Dear Jonathan,
> I am not a lawyer
here is an article by someone who is:
https://scholarship.kentlaw.iit.edu/ckjip/vol13/iss1/6/
> it is NOT possible to claim copyright on two dimensional
> reproductions of two dimensional objects (not only mss but also
> paintings for example) which themselves are not subject to
> copyright
and they do indeed come to the same conclusion as you.
> What *can* be exterted is contact rights
Yes, that is the true mechanism by which holding institutions,
collectors, and scholars with manuscript stashes keep them to
themselves.

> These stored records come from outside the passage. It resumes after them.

(** [(unsigned int)(sector_num + n) > bf->nb_sectors]: the sum is cut to 32 bits. *)
Definition bf_write_async (bf : BlockDeviceFile) (sector_num : Z) (buf : list Z) (n : Z)
  : res (Z * BlockDeviceFile) :=
  match mode bf with
  | BF_MODE_RO => Done (-1, bf)
  | BF_MODE_RW =>
      if in_buf buf 0 (u64 (n * SECTOR_SIZE))
      then Done (0, bf_fwrite (bf_seek bf (u64 (sector_num * SECTOR_SIZE))) (peek buf 0 (n * SECTOR_SIZE)))
      else Crash
  | BF_MODE_SNAPSHOT =>
      if nb_sectors bf <? u32 (sector_num + n) then Done (-1, bf)
      else let* bf := bf_write_loop (Z.to_nat n) bf sector_num buf 0 in Done (0, bf)
  end.

(** [block_device_init] on a file it can open: [fseek(f, 0, SEEK_END)] leaves the
    position at the end. *)
Definition block_device_init (file : list Z) (m : BlockDeviceModeEnum) : BlockDeviceFile :=
  let nb := Z.of_nat (length file) / 512 in
  mkBf file (Z.of_nat (length file)) nb m
    (if bool_decide (m = BF_MODE_SNAPSHOT) then replicate (Z.to_nat nb) None else []).

(** ** Block device *)

(** [BlockDevice], the operations of a disk: [ret > 0] announces a later call of
    [virtio_block_req_cb]. *)
Record BlockDevice (BS : Type) := mkBlockDevice {
  get_sector_count : BS -> Z;
  read_async : BS -> Z -> list Z -> Z -> res (Z * list Z * BS);
  write_async : BS -> Z -> list Z -> Z -> res (Z * BS)
}.
Arguments get_sector_count {BS}.
Arguments read_async {BS}.
Arguments write_async {BS}.

Definition bf_device : BlockDevice BlockDeviceFile :=
  mkBlockDevice _ bf_get_sector_count bf_read_async bf_write_async.

Record BlockRequest := mkReq {
  req_type : Z;
  req_buf : list Z;
  req_write_size : Z;
  req_queue_idx : Z;
  req_desc_idx : Z
}.

Record VIRTIOBlockDevice (BS : Type) := mkBlock {
  bs : BS;
  req_in_progress : bool;
  req : BlockRequest
}.
Arguments mkBlock {BS}.
Arguments bs {BS}.
Arguments req_in_progress {BS}.
Arguments req {BS}.

Definition VIRTIO_BLK_T_IN : Z := 0.
Definition VIRTIO_BLK_T_OUT : Z := 1.
Definition VIRTIO_BLK_S_OK : Z := 0.
Definition VIRTIO_BLK_S_IOERR : Z := 1.

(** [sizeof(BlockRequestHeader)], and its fields. *)
Definition sizeof_BlockRequestHeader : Z := 16.
Definition h_type (h : list Z) : Z := get_le h 0 4.
Definition h_sector_num (h : list Z) : Z := get_le h 8 8.

Section Devices.
Context {B : Type} `{Bus B} (stack_desc : VIRTIODesc) (malloc : Z -> list Z).

Section Block.
Context {BS : Type} (ops : BlockDevice BS).
Implicit Types s : vstate B (VIRTIOBlockDevice BS).

Definition blk_status (ret : Z) : Z := if ret <? 0 then VIRTIO_BLK_S_IOERR else VIRTIO_BLK_S_OK.

(** [buf[write_size - 1]] is out of bounds for a request without a writable
    byte. *)
Definition virtio_block_req_end (fuel : nat) s (ret : Z) : res (vstate B (VIRTIOBlockDevice BS)) :=
  let r := req (vx s) in
  let queue_idx := req_queue_idx r in
  let desc_idx := req_desc_idx r in
  if req_type r =? VIRTIO_BLK_T_IN then
    let write_size := req_write_size r in
    if in_buf (req_buf r) (write_size - 1) 1 then
      let buf := poke (req_buf r) (write_size - 1) [blk_status ret] in
      let* (_, s) := memcpy_to_queue stack_desc fuel s queue_idx desc_idx 0 buf write_size in
      Done (virtio_consume_desc s queue_idx desc_idx write_size)
    else Crash
  else if req_type r =? VIRTIO_BLK_T_OUT then
    let* (_, s) := memcpy_to_queue stack_desc fuel s queue_idx desc_idx 0 [blk_status ret] 1 in
    Done (virtio_consume_desc s queue_idx desc_idx 1)
  else Crash.

(** After [read_async] or [write_async]. *)
Definition block_finish (fuel : nat) s (ret : Z) : res (Z * vstate B (VIRTIOBlockDevice BS)) :=
  if 0 <? ret
  then Done (0, s <| vx ::= fun x => mkBlock (bs x) true (req x) |>)
  else let* s := virtio_block_req_end fuel s ret in Done (0, s).

Definition virtio_block_recv_request (fuel : nat) s (queue_idx desc_idx read_size write_size : Z)
  : res (Z * vstate B (VIRTIOBlockDevice BS)) :=
  let x := vx s in
  if req_in_progress x then Done (-1, s)
  else
    let* (r, h) := memcpy_from_queue stack_desc fuel s (malloc sizeof_BlockRequestHeader) queue_idx desc_idx 0
                     sizeof_BlockRequestHeader in
    if r <? 0 then Done (0, s)
    else if h_type h =? VIRTIO_BLK_T_IN then
      let* (ret, buf, bs') :=
        read_async ops (bs x) (h_sector_num h) (malloc write_size)
          (Z.quot (write_size - 1) SECTOR_SIZE) in
      block_finish fuel
        (s <| vx := mkBlock bs' false (mkReq (h_type h) buf write_size queue_idx desc_idx) |>) ret
    else
      let req' := mkReq (h_type h) (req_buf (req x)) (req_write_size (req x)) queue_idx desc_idx in
      if h_type h =? VIRTIO_BLK_T_OUT then
        if 1 <=? write_size then
          let len := i32 (read_size - sizeof_BlockRequestHeader) in
          let* (_, buf) := memcpy_from_queue stack_desc fuel s (malloc len) queue_idx desc_idx
                             sizeof_BlockRequestHeader len in
          let* (ret, bs') := write_async ops (bs x) (h_sector_num h) buf (Z.quot len SECTOR_SIZE) in
          block_finish fuel (s <| vx := mkBlock bs' false req' |>) ret
        else Crash
      else Done (0, s <| vx := mkBlock (bs x) false req' |>).
Lemma copy_loop_reads d ds rs ws ls fuel off buf pos count :
  chain U s q d ds -> ds = rs ++ ws -> Forall2 (data U s) rs ls -> length d = 16%nat ->
  (length ds <= fuel)%nat -> Forall (segment false) rs ->
  0 <= off <= d_len d -> 0 < count -> off + count <= desc_total rs -> desc_total rs < 2 ^ 31 ->
  0 <= pos -> pos + count <= Z.of_nat (length buf) ->
  copy_loop fuel s q false d off buf pos count = Done (0, poke buf pos (peek (mjoin ls) off count), s).
Proof.
  intros Hc. revert rs ls fuel off buf pos count.
  induction Hc as [d Hn|d d' ds Hn Hat Hc IH];
    intros rs ls fuel off buf pos count Eds Hdata Hd Hf Hall Ho Hcnt Hoc Ht Hpos Hbuf;
    (destruct fuel as [|fuel]; [cbn in Hf; lia|]);
    (destruct (chain_prefix d (rs ++ ws) rs ws) as [rs' ->];
      [rewrite <- Eds; by econstructor|done|lia|]);
    apply Forall_cons in Hall as [[Hw Hl] Hall];
    apply Forall2_cons_inv_l in Hdata as (l & ls' & Hdl & Hdls & ->);
    cbn [copy_loop desc_total] in *; change (mjoin (l :: ls')) with (l ++ mjoin ls');
    destruct (Hdl) as [Hr Hlen]; injection Eds as Eds;
    rewrite (sgn_id 32 (d_len d - off)) by (unfold fits in Hl; lia);
    set (st := Z.min count (d_len d - off));
    (replace ((0 <? st) && negb (in_buf buf pos st)) with false
       by (symmetry; unfold in_buf; destruct (Z.ltb_spec 0 st), (Z.leb_spec 0 pos),
             (Z.leb_spec (pos + st) (Z.of_nat (length buf))); cbn; try done; lia));
    rewrite (copy_step d l) by (done || lia);
    rewrite (sgn_id 32 (count - st)) by (unfold fits in Hl; lia).
  - symmetry in Eds. apply app_nil in Eds as [-> ->]. cbn in Hoc.
    replace st with count by lia. rewrite Z.sub_diag. cbn [Z.eqb].
    rewrite peek_app_l by lia. done.
  - destruct (Z.eqb_spec (count - st) 0) as [E|E].
    + replace st with count by lia. rewrite peek_app_l by lia. done.
    + assert (d_len d - off < count) by lia.
      replace st with (d_len d - off) in * by lia. replace (off + (d_len d - off)) with (d_len d) by lia.
      rewrite Z.eqb_refl, Hn. destruct (chain_fetch d d' Hd Hat) as [-> Hd'].
      destruct (chain_prefix d' ds rs' ws Hc Eds) as [rs0 ->]; [lia|].
      destruct (Forall_cons_1 _ _ _ Hall) as [[Hw' Hl'] _]. rewrite Hw'. cbn [negb eqb].
      rewrite (IH (d' :: rs0) ls') by (try done; rewrite ?length_poke; unfold fits in *; cbn [length] in *; lia).
      rewrite peek_app_past, <- Hlen by lia.
      replace (pos + (Z.of_nat (length l) - off))
        with (pos + Z.of_nat (length (peek l off (Z.of_nat (length l) - off)))) by (rewrite length_peek; lia).
      rewrite poke_app by lia. done.
Qed.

There is appently no law that says that just because
somebody has a copyright-free object or image, they have to make
it available to you.
> if I were to take, for instance, the University of Washington
> Press volumes of Gandhari manuscripts and scan the images (NOT
> the text) there is nothing they could do about it
That is true of the raw images reproduced in those volumes, though
an intellectual effort establishing a basis for copyright could
probably be claimed for the reconstructed images.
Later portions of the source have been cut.